Deal for Dordogne fraud victims

Victims of Dordogne conman Graham Templeton thought to have agreed settlement with Société Générale on €2m claim

SOCIETE Générale is thought to have reached a deal over a €2 million claim by victims of conman Graham Templeton.

The bank’s press office says it is still in negotiations but it is thought to have agreed a deal with lawyers for the group of 16 Dordogne victims to repay a substantial amount of their losses.

While victims are making no comment, a deal is believed to have been agreed although no details are available.

Most recently the bank had offered to pay 85% of the losses but this was rejected out of hand, especially as the bank offered just 75% to the only French victim.

The bank has already admitted its checks failed to spot Templeton’s fraud. He was able to pay money intended for a Société Générale-backed investment fund into his own account by signing the back of the cheques.

The banking loophole that Templeton used is still wide open, more than 11 years after the frauds started, despite efforts by Euro-MPs to get changes made.

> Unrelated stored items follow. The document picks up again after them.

(** *** Member functions run in a state monad over [*this] *)

Definition M (A : Type) : Type := vectormap -> A * vectormap.

Definition ret {A} (a : A) : M A := fun m => (a, m).
Definition bind {A B} (c : M A) (k : A -> M B) : M B :=
  fun m => k (fst (c m)) (snd (c m)).
Definition gets {A} (f : vectormap -> A) : M A := fun m => (f m, m).
Definition modify (f : vectormap -> vectormap) : M unit := fun m => (tt, f m).

Notation "x <- c ;; k" := (bind c (fun x => k))
  (at level 100, c at next level, right associativity).
Notation "c ;;; k" := (bind c (fun _ => k))
  (at level 100, right associativity).

(** [allocator_traits::construct(allocator_, data_ + i, v)] *)
Definition construct (i : Z) (v : slot) : M unit :=
  modify (fun m => set_data_ (poke (data_ m) i v) m).
(** [allocator_traits::destroy(allocator_, data_ + i)] *)
Definition destroy (i : Z) : M unit :=
  modify (fun m => set_data_ (poke (data_ m) i None) m).
(** [data_[i]] *)
Definition at_ (i : Z) : M slot := gets (fun m => peek (data_ m) i).

(** [for (size_type i = start; <n more rounds>; ++i) body] *)
Fixpoint for_ (n : nat) (i : Z) (body : Z -> M unit) : M unit :=
  match n with
  | O => ret tt
  | S n' => body i ;;; for_ n' (size_type.add i 1) body
  end.

(** [for (auto elem : l) body] *)
Fixpoint for_each {A} (l : list A) (body : A -> M unit) : M unit :=
  match l with
  | [] => ret tt
  | x :: l' => body x ;;; for_each l' body
  end.

(** *** Iterators and size queries *)

Definition begin_ : M iterator := ret (Iterator 0).
Definition end_ : M iterator := sz <- gets size_ ;; ret (Iterator sz).
Definition size : M Z := gets size_.
Definition capacity : M Z := gets capacity_.
Definition is_empty : M bool :=
  gets (fun m => match data_ m with None => true | Some _ => size_ m =? 0 end).

(** *** Memory manipulation *)

(** The relocation loop of [resize]: copy [data_[i]] into [new_data + i],
    then destroy [data_ + i]. *)
Fixpoint resize_loop (n : nat) (i : Z) (new_data old_data : pointer)
  : pointer * pointer :=
  match n with
  | O => (new_data, old_data)
  | S n' => resize_loop n' (size_type.add i 1)
              (poke new_data i (peek old_data i)) (poke old_data i None)
  end.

In a recent radio interview on Radio 4’s You and Yours programme, Templeton said he was remorseful over what happened but believed that he could have traded his way out of the problem, although he was said to be spending €40,000 a month funding his lifestyle.

Templeton said: “One enjoys a high lifestyle, the luxuries of life. It was very, very enjoyable. I'm not going to say it wasn't; running the chambre d’hote, being in Alistair Sawday's book, receiving guests, I thoroughly enjoyed it and that's why I suppose I got carried away with it.

“I was renovating a house at great expense [Templeton owned a chateau at Coux-et-Bigarroque] and it absorbed more and more money and it ran away with me.

“Committing fraud was very easy.”

He added: “It gives me comfort that I feel they have got their money back or at least a great proportion of it.”

However, sources in the Dordogne hit out saying that one of his first victims, Elizabeth Dickinson, died in poverty without seeing a penny of the €450,000 Templeton took from her to invest in a fund that was allegedly paying 15% interest.

Templeton’s lavish lifestyle extended to having five Aston Martins, a Jaguar XK120 and a luxury yacht moored at Marbella.

He complained after his court case that his chateau had been valued at €1m but was sold by the French taxman for just €350,000 to meet his tax debts.

He now has his own PR agent and is back in the UK after serving five months of his two-year sentence in a Paris jail.